The judge at para. [79] disagreed with each of the conflicting interpretations of that section which had been put forward by the respective parties. The judge held that whilst s.16(3) disentitled a judge from dismissing a claim ‘solely on the basis of connection of such applicant. It would not be inconsistent to dismiss a claim, if appropriate, on grounds relating to matters other than habitual residence/connection of the applicant with England and Wales’.

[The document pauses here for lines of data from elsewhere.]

(** The exit of a process that ended is sent, however many events wait before it: once its
    task notes it, a forwarder whose writes succeed sends every event that waits within as
    many turns, the exit of this process under its number among them. *)
Theorem every_exit_is_sent r es p c conn :
  fresh r -> let w := run (independent_new r) es in
  completed w p = true -> iw_conns w !! c = Some conn -> cn_forwarding conn = true ->
  let noted := step w (EvExit p) in
  let w' := run noted (replicate (length (pending_events noted)) (EvForward c true)) in
  pending_events w' = [] /\
  exists i, hb_exits (iw_hub w') !! i = Some p /\
    delivered w' !! i = Some (Z.of_nat (S i), default "" (iw_names w !! p)).
Proof.
  cbn zeta. intros Hf Hp Hc Hfw. pose proof (wire_reachable_ok r es Hf) as Hok.
  set (w := run (independent_new r) es) in *. destruct (exit_frame w p) as [E1 E2].
  pose proof (wire_step_ok env owner_uid claim_wait identity launches w (EvExit p) Hok) as Hok1.
  destruct (forward_sends_all (step w (EvExit p)) c conn) as (H1 & H2 & H3 & H4);
    [by rewrite E1|done|]. cbn zeta in *.
  split; [done|]. destruct (list_elem_of_lookup_1 _ _ (exit_noted w p Hp)) as [i Hi].
  exists i. rewrite H3. split; [done|].
  rewrite H2, (wo_events _ Hok1). unfold numbered. rewrite list_lookup_imap, Hi, E2. done.
Qed.

(** ** Waiting Claims *)

(** A Claim that waits is answered at the latest by the first turn at or after its deadline,
    with a grant or a refusal, and its connection goes on to read. *)
Theorem waiting_claims_are_answered w c conn id store deadline now :
  iw_conns w !! c = Some conn -> cn_phase conn = Claiming id store deadline ->
  (deadline <= now)%Z ->
  let w' := step w (EvTurn c now true) in
  (exists result, iw_log w' = iw_log w ++ [(c, response id (Ok result))] /\
     match result with
     | ResClaimed claim =>
         co_controller (iw_control w) = None /\ claim = grants w now /\
         controls (iw_control w') c
     | ResClaimRefused refusal _ =>
         co_controller (iw_control w) <> None /\ iw_control w' = set_claiming (iw_control w) None /\
         (if stopping w then refusal = Stopping else refusal = RequestsRunning)
     | _ => False
     end) /\
  exists next, iw_conns w' !! c = Some next /\ cn_phase next = Reading.
Proof.
  intros Hc Hph Hdl. cbn zeta. destruct (co_controller (iw_control w)) as [ctl|] eqn:E.
  - unfold wire_step, in_phase. rewrite Hc, Hph. unfold handle_turn, turn_claim. rewrite E.
    rewrite (bool_decide_eq_true_2 _ Hdl).
    destruct (stopping w); [|destruct (cn_ended conn)];
      (split; [eexists; split; [reflexivity|done]|]; eexists; split; [apply lookup_insert_eq|done]).
  - destruct (turn_granted w c now true conn id store deadline Hc Hph E) as (_ & Hk & Hcs & Hl).
    cbn zeta in *. split.
    + exists (ResClaimed (grants w now)). split; [done|]. split; [done|]. split; [done|].
      unfold controls. by rewrite Hk.
    + rewrite Hcs, lookup_insert_eq. by eexists.
Qed.

(** *** While a Claim waits for a controller that left its loop *)

Definition conn_of_event (e : Event) : option nat :=
  match e with
  | EvStreamEnd c | EvRequest c _ _ _ _ | EvTurn c _ _ | EvAnswer c _ _ | EvBeside c _ _ _ | EvEnd c
  | EvStopSeen c | EvStopped c _ | EvClose c | EvForward c _ | EvStopAnswer c _ _ => Some c
  | EvAccept _ | EvExit _ | EvStop _ _ | EvEndProcesses _ _ | EvMoment _ => None
  end.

Allegations of misleading the Judge

64.

As already noted, the focus of the appeal hearing was the allegation made by the husband that the judge had been misled by the case as put on behalf of the wife at the ex parte hearing which, it was submitted, provided a compelling reason for the order granting leave to be set aside. The judge found by reference to a number of separate issues that he had been misled.

65.

Although the judge did not make a finding that he had been deliberately misled, nevertheless an allegation that the court was misled with the consequence that it made an order which it would otherwise have refused is serious and the court has heard lengthy submissions in relation to the issue. An application to set aside leave on the basis that the judge had been misled should include consideration of the following:

i)

The more complex the case, the greater the detail that will be required in order to achieve the fair disclosure necessary on any ex parte application;

ii)

Not every misrepresentation will justify the setting aside of leave. The matters said to be misleading have to be either individually or collectively misleading and sufficiently material to justify setting aside the leave;

iii)

The courts are required to keep a sense of proportion. See AA v BB;

iv)

If it can be said objectively that the matters alleged did not mislead or are not sufficiently material to the issues informing the grant of leave, then leave will not be set aside.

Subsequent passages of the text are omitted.